**What needs to be done:** Copy out the full set of records. Keep every word the same.
━━━━━ Provided records ━━━━━
Lemma common_requests_unknown (request_type : pyval) (self : DPRequest) (w : World) :
  py_in request_type (map fst request_types) = false ->
  common_requests request_type (self, w)
  = (inl (TypeError "'list' object is not callable"), (self, w)).
Proof.
  intros Hin. unfold common_requests, bind, get_self. cbn [fst snd].
  rewrite Hin. reflexivity.
Qed.

(** A common request either raises before touching the object, or is a
    build with the resolved resource. *)
Lemma common_requests_cases (request_type : pyval) (self : DPRequest) (w : World) :
  (exists e, common_requests request_type (self, w) = (inl e, (self, w)))
  \/ (exists resource,
        is_None resource = false
        /\ common_requests request_type (self, w) = build_request resource (self, w)).
Proof.
  destruct (py_in request_type (map fst request_types)) eqn:Hin.
  - apply py_in_request_types in Hin. destruct Hin as (name & -> & Hin).
    simpl in Hin.
    destruct Hin as [<-|[<-|[<-|[<-|[<-|[<-|[]]]]]]].
    + right. eexists. split; [|apply (common_requests_listing "fcs_sites" "sitelist" "wxfcs"); simpl; auto]. reflexivity.
    + right. eexists. split; [|apply (common_requests_listing "fcs_capabilities" "capabilities" "wxfcs"); simpl; auto]. reflexivity.
    + left. eexists. apply common_requests_fiveday. auto.
    + right. eexists. split; [|apply (common_requests_listing "obs_sites" "sitelist" "wxobs"); simpl; auto]. reflexivity.
    + right. eexists. split; [|apply (common_requests_listing "obs_capabilities" "capabilities" "wxobs"); simpl; auto 6]. reflexivity.
    + left. eexists. apply common_requests_fiveday. auto.
  - left. eexists. now apply common_requests_unknown.
Qed.

Lemma parse_response_not_built (self : DPRequest) (w : World) :
  response self = None -> request_str self = None ->
  parse_response (self, w)
  = (inl (ValueError "Request string has not been defined."), (self, w)).
Proof.
  intros Hresp Hurl. unfold parse_response, bind, get_self, raise. cbn [fst snd].
  now rewrite Hresp, Hurl.
Qed.

Lemma parse_response_cached (self : DPRequest) (w : World) (body : string) :
  response self = Some body ->
  parse_response (self, w)
  = match json_loads body with
    | inl e => (inl e, (self, w))
    | inr d => (inr d, (set_data (Some d) self, w))
    end.
Proof.
  intros Hresp. unfold parse_response, bind, get_self, ret, lift, assign.
  cbn [fst snd]. rewrite Hresp. cbn [fst snd]. rewrite Hresp.
  destruct (json_loads body); reflexivity.
Qed.

Lemma parse_response_fetch (self : DPRequest) (w : World) (url : string) :
  response self = None -> request_str self = Some url ->
  parse_response (self, w)
  = match send url self w with
    | (inl e, s') => (inl e, s')
    | (inr _, (self', w')) =>
        match response self' with
        | Some body =>
            match json_loads body with
            | inl e => (inl e, (self', w'))
            | inr d => (inr d, (set_data (Some d) self', w'))
            end
        | None => (inl (TypeError "expected string or buffer"), (self', w'))
        end
    end.
Proof.
  intros Hresp Hurl. unfold parse_response.
  unfold bind at 1. unfold get_self at 1. cbn [fst snd].
  unfold bind at 1. rewrite Hresp, Hurl, _request_eq, Hurl.
  destruct (send url self w) as [[e|[]] [self' w']]; [reflexivity|].
  unfold bind, get_self, ret, lift, assign, raise. cbn [fst snd].
  destruct (response self') as [body|]; [|reflexivity].
  destruct (json_loads body); reflexivity.
Qed.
━━━━━
**Your response:**
Lemma common_requests_unknown (request_type : pyval) (self : DPRequest) (w : World) :
  py_in request_type (map fst request_types) = false ->
  common_requests request_type (self, w)
  = (inl (TypeError "'list' object is not callable"), (self, w)).
Proof.
  intros Hin. unfold common_requests, bind, get_self. cbn [fst snd].
  rewrite Hin. reflexivity.
Qed.

(** A common request either raises before touching the object, or is a
    build with the resolved resource. *)
Lemma common_requests_cases (request_type : pyval) (self : DPRequest) (w : World) :
  (exists e, common_requests request_type (self, w) = (inl e, (self, w)))
  \/ (exists resource,
        is_None resource = false
        /\ common_requests request_type (self, w) = build_request resource (self, w)).
Proof.
  destruct (py_in request_type (map fst request_types)) eqn:Hin.
  - apply py_in_request_types in Hin. destruct Hin as (name & -> & Hin).
    simpl in Hin.
    destruct Hin as [<-|[<-|[<-|[<-|[<-|[<-|[]]]]]]].
    + right. eexists. split; [|apply (common_requests_listing "fcs_sites" "sitelist" "wxfcs"); simpl; auto]. reflexivity.
    + right. eexists. split; [|apply (common_requests_listing "fcs_capabilities" "capabilities" "wxfcs"); simpl; auto]. reflexivity.
    + left. eexists. apply common_requests_fiveday. auto.
    + right. eexists. split; [|apply (common_requests_listing "obs_sites" "sitelist" "wxobs"); simpl; auto]. reflexivity.
    + right. eexists. split; [|apply (common_requests_listing "obs_capabilities" "capabilities" "wxobs"); simpl; auto 6]. reflexivity.
    + left. eexists. apply common_requests_fiveday. auto.
  - left. eexists. now apply common_requests_unknown.
Qed.

Lemma parse_response_not_built (self : DPRequest) (w : World) :
  response self = None -> request_str self = None ->
  parse_response (self, w)
  = (inl (ValueError "Request string has not been defined."), (self, w)).
Proof.
  intros Hresp Hurl. unfold parse_response, bind, get_self, raise. cbn [fst snd].
  now rewrite Hresp, Hurl.
Qed.

Lemma parse_response_cached (self : DPRequest) (w : World) (body : string) :
  response self = Some body ->
  parse_response (self, w)
  = match json_loads body with
    | inl e => (inl e, (self, w))
    | inr d => (inr d, (set_data (Some d) self, w))
    end.
Proof.
  intros Hresp. unfold parse_response, bind, get_self, ret, lift, assign.
  cbn [fst snd]. rewrite Hresp. cbn [fst snd]. rewrite Hresp.
  destruct (json_loads body); reflexivity.
Qed.

Lemma parse_response_fetch (self : DPRequest) (w : World) (url : string) :
  response self = None -> request_str self = Some url ->
  parse_response (self, w)
  = match send url self w with
    | (inl e, s') => (inl e, s')
    | (inr _, (self', w')) =>
        match response self' with
        | Some body =>
            match json_loads body with
            | inl e => (inl e, (self', w'))
            | inr d => (inr d, (set_data (Some d) self', w'))
            end
        | None => (inl (TypeError "expected string or buffer"), (self', w'))
        end
    end.
Proof.
  intros Hresp Hurl. unfold parse_response.
  unfold bind at 1. unfold get_self at 1. cbn [fst snd].
  unfold bind at 1. rewrite Hresp, Hurl, _request_eq, Hurl.
  destruct (send url self w) as [[e|[]] [self' w']]; [reflexivity|].
  unfold bind, get_self, ret, lift, assign, raise. cbn [fst snd].
  destruct (response self') as [body|]; [|reflexivity].
  destruct (json_loads body); reflexivity.
Qed.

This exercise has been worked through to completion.